DISCLOSURE THROUGH PATENT APPLICATION

{¶ 11} Rogers’s first and second assignments of error are that the trial court incorrectly granted summary judgment to the HF defendants on its claim for misappropriation of trade secrets. In reviewing a trial court’s ruling on a motion for summary judgment, this court applies the same standard a trial court is required to apply in the first instance: whether there are any genuine issues of material fact and whether the moving party is entitled to judgment as a matter of law. Parenti v. Goodyear Tire & Rubber Co. (1990), 66 Ohio App.3d 826, 829, 586 N.E.2d 1121.

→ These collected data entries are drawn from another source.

(* ===== verification/LexerFacts.v ===== *)
(** The lexer: what it accepts, and that it always answers. *)
From stdpp Require Import base strings numbers list gmap.
From Stdlib Require Import ZArith Lia.
From S2P Require Import Prelude Names Types Representations Values Hex C32 Ast AstFacts Regex Parser.
#[local] Open Scope Z_scope.

(** * Patterns *)

Lemma matchers_nonempty m : m ∈ lex_matchers -> nullable (matcher m) = false.
Proof.
  assert (forallb (fun m => negb (nullable (matcher m))) lex_matchers = true) as H by reflexivity.
  intros Hm%list_elem_of_In. apply negb_true_iff. by apply (proj1 (forallb_forall _ _) H).
Qed.

Definition ascii_byte (b : Z) : Prop := 0 <= b < 0x80.
Lemma byte_in_true lo hi b : byte_in lo hi b = true <-> lo <= b <= hi.
Proof. unfold byte_in. rewrite andb_true_iff, !Z.leb_le. done. Qed.
Lemma byte_one_of_ascii s b : forallb (byte_in 0 127) (string_bytes s) = true -> one_of s b = true -> ascii_byte b.
Proof.
  unfold one_of. rewrite existsb_exists, forallb_forall. intros Hs (c & Hc & ->%Z.eqb_eq).
  apply Hs, byte_in_true in Hc. unfold ascii_byte. lia.
Qed.
Lemma byte_is_alpha_ascii b : is_alpha b = true -> ascii_byte b.
Proof. unfold is_alpha, ascii_byte. rewrite orb_true_iff, !byte_in_true. lia. Qed.
Lemma byte_is_digit_ascii b : is_digit b = true -> ascii_byte b.
Proof. unfold is_digit, ascii_byte. rewrite byte_in_true. lia. Qed.
Lemma is_alnum_ascii b : is_alnum b = true -> ascii_byte b.
Proof. intros [?|?]%orb_true_iff; auto using byte_is_alpha_ascii, byte_is_digit_ascii. Qed.
Lemma is_word_ascii b : is_word b = true -> ascii_byte b.
Proof. intros [?| ->%Z.eqb_eq]%orb_true_iff; [by apply is_alnum_ascii|done]. Qed.
Lemma is_xdigit_ascii b : is_xdigit b = true -> ascii_byte b.
Proof. unfold is_xdigit, is_digit, ascii_byte. rewrite !orb_true_iff, !byte_in_true. lia. Qed.
Lemma is_printable_ascii b : is_printable b = true -> ascii_byte b.
Proof. unfold is_printable, ascii_byte. rewrite byte_in_true. lia. Qed.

{¶ 12} The HF defendants moved for summary judgment, asserting that Rogers’s assembly drawings and other information did not constitute trade secrets under R.C. 1333.61(D). R.C. 1333.61(D) defines a trade secret as “scientific or technical information, design, process * * * or any business information or plans” that (1) derives independent economic value from not being generally known by competitors and (2) is subject to reasonable efforts to maintain its secrecy. R.C. 1333.61(D)(1) through (2).

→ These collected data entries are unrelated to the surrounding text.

Lemma digit_not_blank ds rest : Forall (fun b => is_digit b = true) ds -> ds <> [] -> not_blank (ds ++ rest).
Proof. intros Hd Hne. destruct ds as [|b ds]; [done|]. apply Forall_cons in Hd as [Hb _]. apply byte_in_true in Hb. cbn. lia. Qed.

Lemma lexes_literal c s h m item items rest : first_match lex_matchers s = Some (h, m) -> c = ExpectNothing ->
  lex_item h s m = Ok item -> context_after h = ExpectClosing -> drop (m_end m) s = rest -> lexes ExpectClosing rest items ->
  lexes c s (item :: items).
Proof. intros Hf -> Hi Hc <- Hl. eapply lexes_item; [done|by left|done|]. by rewrite Hc. Qed.

Lemma lexes_uint n rest items : 0 <= n < 2 ^ 128 -> ends rest -> lexes ExpectClosing rest items ->
  exists len, lexes ExpectNothing ((117 :: dec_digits n) ++ rest) (LexItem.LiteralValue len (VUInt n) :: items).
Proof.
  intros Hn Hr Hl. destruct (dec_digits_value n Hn) as (Hne & Hd & Hv). set (ds := dec_digits n) in *. eexists.
  apply (lexes_literal _ _ TokenType.UIntLiteral (mkMatch (S (length ds)) (Some (1, S (length ds))%nat)) _ _ rest); try done.
  - cbn [app]. rewrite lex_starting. apply first_match_cons. cbn [matcher]. rewrite seq_chr.
    pose proof (value_run is_digit _ ds rest (one_char_class _) Hd Hne (ends_class is_digit rest eq_refl Hr)) as Hm.
    destruct (matches _ (ds ++ rest)); [done|]. by injection Hm as ->.
  - cbn [lex_item get_value_or_err m_value]. unfold slice. cbn [drop app]. rewrite Nat.sub_succ, Nat.sub_0_r, drop_0, take_app_length.
    cbn [mbind res_bind]. unfold ds. rewrite (u128_digits n Hn). done.
  - cbn [m_end app drop]. apply drop_app_length.
Qed.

{¶ 13} The HF defendants argued that the information at issue did not constitute trade secrets because (1) Rogers did not make a reasonable effort to maintain the secrecy of the information when it shared it with Goodyear, (2) Rogers disclosed the information in a patent application that was published before the alleged misappropriation, and (3) the information had no economic value to Rogers’s competitors.

{¶ 14} Because the trial court granted summary judgment on the second argument, this court will consider it first. Rogers has argued that the trial court incorrectly concluded that the alleged trade secrets were disclosed in a patent *576application for a locking device on its press that was published in February 2004. It has maintained that it presented evidence to raise a genuine issue of material fact about whether the confidential details of its loader and unloader design were disclosed in that patent application.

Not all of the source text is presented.